╭─ SUPPLIED RECORDS

Definition consume_completed (c : UserPauseCursor) (snapshot : UserPauseSnapshot)
  : option Z * UserPauseCursor :=
  if ps_paused snapshot || (ps_sequence snapshot =? cu_sequence c) then (None, c)
  else
    let elapsed := duration_sat (ps_elapsed snapshot - cu_elapsed c) in
    (if elapsed =? 0 then None else Some elapsed,
     mk_cursor (ps_sequence snapshot) (ps_elapsed snapshot)).

(** ** The transport *)

Definition PREROLL_VOLUME_NONE : Z := i32_min.

Record Transport := mk_transport {
  tx_started : bool;
  tx_paused : bool;
  tx_pause_clock : UserPauseClock;
  tx_seek_preroll : bool;
  tx_seek_preroll_owned : Z;
  tx_preroll_volume : Z;
  tx_seek_to_ns : Z
}.
#[export] Instance eta_transport : Eta Transport := fun t =>
  mk_transport (tx_started t) (tx_paused t) (tx_pause_clock t) (tx_seek_preroll t)
    (tx_seek_preroll_owned t) (tx_preroll_volume t) (tx_seek_to_ns t).

Definition transport_new : Transport :=
  mk_transport false false pause_clock_new false (-1) PREROLL_VOLUME_NONE (-1).

(** The transition of the pause clock; [None]: the sequence is exhausted. *)
Definition pause_clock_commit (paused : bool) (now : Z) (c : UserPauseClock)
  : option UserPauseClock :=
  match pc_active_since c, paused with
  | None, true =>
      n ← u64_checked (pc_sequence c + 1);
      Some (mk_pause_clock (pc_completed c) (Some now) n)
  | Some since, false =>
      n ← u64_checked (pc_sequence c + 1);
      Some (mk_pause_clock (duration_sat (pc_completed c + duration_sat (now - since))) None n)
  | _, _ => Some c
  end.
(* ===== verification/HlsUri.v ===== *)
(** * HLS resources and their credential

    [play-feed/src/hls.rs]: the errors of the playlist reader, the resources a playlist names and
    their resolution on the origin of the server, and the credential taken from the master URL. *)

From Stdlib Require Import String.
From S2P Require Import Prelude Bytes Origin Redirect.

#[local] Open Scope Z_scope.

(** ** Errors *)

Inductive HlsError :=
  | MissingHeader
  | Malformed (line : nat) (reason : string)
  | InvalidUri (reason : string)
  | CrossOrigin
  | UnsupportedTag (tag : bytes)
  | UnsupportedFeature (feature : string)
  | MissingVariant
  | MultipleVariants
  | MissingTargetDuration
  | MissingMediaSequence
  | ChildIsNotPlaylist
  | SegmentIsNotMpegTs
  | SequenceOverflow
  | RefreshSourceChanged
  | SequenceGap (expected found : Z)
  | SegmentChanged (sequence : Z)
  | UnknownOldSegment (sequence : Z)
  | SegmentAfterEndList (sequence : Z)
  | StaleEndList
  | MissingCredential
  | MultipleCredentials
  | CredentialChanged
  | DurationOverflow.

(** The answers of the reader. *)
Abbreviation Answer := (Outcome HlsError).

(** ** Text checks *)

Definition is_ascii_control (b : Z) : bool := (b <? 32) || (b =? 127).
Definition is_ascii_whitespace (b : Z) : bool :=
  (b =? 32) || (b =? 9) || (b =? 10) || (b =? 12) || (b =? 13).
Definition is_upper (b : Z) : bool := (65 <=? b) && (b <=? 90).
Definition is_alpha (b : Z) : bool := is_upper b || ((97 <=? b) && (b <=? 122)).
Definition is_hexdigit (b : Z) : bool :=
  is_digit b || ((65 <=? b) && (b <=? 70)) || ((97 <=? b) && (b <=? 102)).

Definition BACKSLASH : Z := 92.
Definition PERCENT : Z := 37.
Definition DOT : Z := 46.

(** The escapes: [%] and two hexadecimal digits. *)
Fixpoint escapes_ok (s : bytes) : bool :=
  match s with
  | [] => true
  | b :: s =>
      if b =? PERCENT then
        match s with
        | h :: l :: s => is_hexdigit h && is_hexdigit l && escapes_ok s
        | _ => false
        end
      else escapes_ok s
  end.

Definition uri_byte (b : Z) : bool :=
  (b <? 128) && negb (is_ascii_control b) && negb (is_ascii_whitespace b).

Definition validate_uri_text (uri : bytes) : Answer unit :=
  _ ← refuse (InvalidUri "fragments are unsupported") (contains HASH uri);
  _ ← refuse (InvalidUri "backslash in URI") (contains BACKSLASH uri);
  _ ← refuse (InvalidUri "non-ASCII or whitespace byte") (negb (forallb uri_byte uri));
  refuse (InvalidUri "malformed percent escape") (negb (escapes_ok uri)).

Definition has_scheme (uri : bytes) : bool :=
  match find_byte (Z.eqb COLON) uri with
  | None => false
  | Some colon =>
      let first_delimiter := find_or_end (fun b => (b =? SLASH) || (b =? QUESTION)) uri in
      if ((first_delimiter <? colon)%nat || (colon =? 0)%nat) then false
      else
        let scheme := take colon uri in
        match scheme with b :: _ => is_alpha b | [] => false end
        && forallb (fun b => is_alpha b || is_digit b || (b =? 43) || (b =? 45) || (b =? DOT)) scheme
  end.

(** ** Paths *)

Fixpoint push_components (root : bool) (components segs : list bytes) : Answer (list bytes) :=
  match segs with
  | [] => Ok components
  | s :: segs =>
      if bool_decide (s = []) then
        if root then push_components root components segs
        else Err (InvalidUri "empty path component")
      else if bool_decide (s = lit ".") then push_components root components segs
      else if bool_decide (s = lit "..") then
        match components with
        | [] => Err (InvalidUri "path escapes origin root")
        | _ => push_components root (removelast components) segs
        end
      else push_components root (components ++ [s]) segs
  end.

Definition normalize_absolute_path (path : bytes) : Answer bytes :=
  _ ← validate_uri_text path;
  _ ← refuse (InvalidUri "path is not origin-relative")
         (negb (starts_with [SLASH] path) || starts_with [SLASH; SLASH] path);
  let '(raw_path, query) := cut_query path in
  _ ← refuse (InvalidUri "URI has no path") (bool_decide (raw_path = []));
  components ← push_components (bool_decide (raw_path = [SLASH])) [] (split SLASH (drop 1 raw_path));
  let normalized := SLASH :: join SLASH components in
  match query with
  | None => Ok normalized
  | Some query =>
      _ ← refuse (InvalidUri "empty query") (bool_decide (query = []));
      Ok (normalized ++ QUESTION :: query)
  end.

Definition path_without_query (path : bytes) : bytes := (cut_query path).1.

(** ** Resources *)

Record Resource := mk_resource { res_origin : Origin; res_path : bytes }.
#[export] Instance Resource_eq_dec : EqDecision Resource.
Proof. solve_decision. Defined.

Definition resource_new (origin : Origin) (path : bytes) : Answer Resource :=
  path ← normalize_absolute_path path; Ok (mk_resource origin path).

Definition resolve (base : Resource) (reference : bytes) : Answer Resource :=
  _ ← validate_uri_text reference;
  _ ← refuse (InvalidUri "URI has no path")
         (bool_decide (reference = []) || starts_with [QUESTION] reference);
  _ ← refuse CrossOrigin (starts_with [SLASH; SLASH] reference);
  if has_scheme reference then
    _ ← refuse (InvalidUri "unsupported URI scheme")
           (negb (starts_with (lit "http://") reference || starts_with (lit "https://") reference));
    child_origin ← ok_or (InvalidUri "malformed absolute URI") (origin_parse reference);
    _ ← refuse CrossOrigin (negb (bool_decide (child_origin = res_origin base)));
    let path := (url_split reference).2 in
    resource_new child_origin (if bool_decide (path = []) then [SLASH] else path)
  else if starts_with [SLASH] reference then resource_new (res_origin base) reference
  else
    let base_path := path_without_query (res_path base) in
    slash ← ok_or (InvalidUri "base URI has no directory") (rfind_byte SLASH base_path);
    resource_new (res_origin base) (take (S slash) base_path ++ reference).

╰─

▸ **TASK BRIEF**:
Repeat, word for word, the lines from the start of the records to the line that contains "Definition transport_new : Transport", both of them included, and no others.

▸ **WRITTEN ANSWER**:
Definition consume_completed (c : UserPauseCursor) (snapshot : UserPauseSnapshot)
  : option Z * UserPauseCursor :=
  if ps_paused snapshot || (ps_sequence snapshot =? cu_sequence c) then (None, c)
  else
    let elapsed := duration_sat (ps_elapsed snapshot - cu_elapsed c) in
    (if elapsed =? 0 then None else Some elapsed,
     mk_cursor (ps_sequence snapshot) (ps_elapsed snapshot)).

(** ** The transport *)

Definition PREROLL_VOLUME_NONE : Z := i32_min.

Record Transport := mk_transport {
  tx_started : bool;
  tx_paused : bool;
  tx_pause_clock : UserPauseClock;
  tx_seek_preroll : bool;
  tx_seek_preroll_owned : Z;
  tx_preroll_volume : Z;
  tx_seek_to_ns : Z
}.
#[export] Instance eta_transport : Eta Transport := fun t =>
  mk_transport (tx_started t) (tx_paused t) (tx_pause_clock t) (tx_seek_preroll t)
    (tx_seek_preroll_owned t) (tx_preroll_volume t) (tx_seek_to_ns t).

Definition transport_new : Transport :=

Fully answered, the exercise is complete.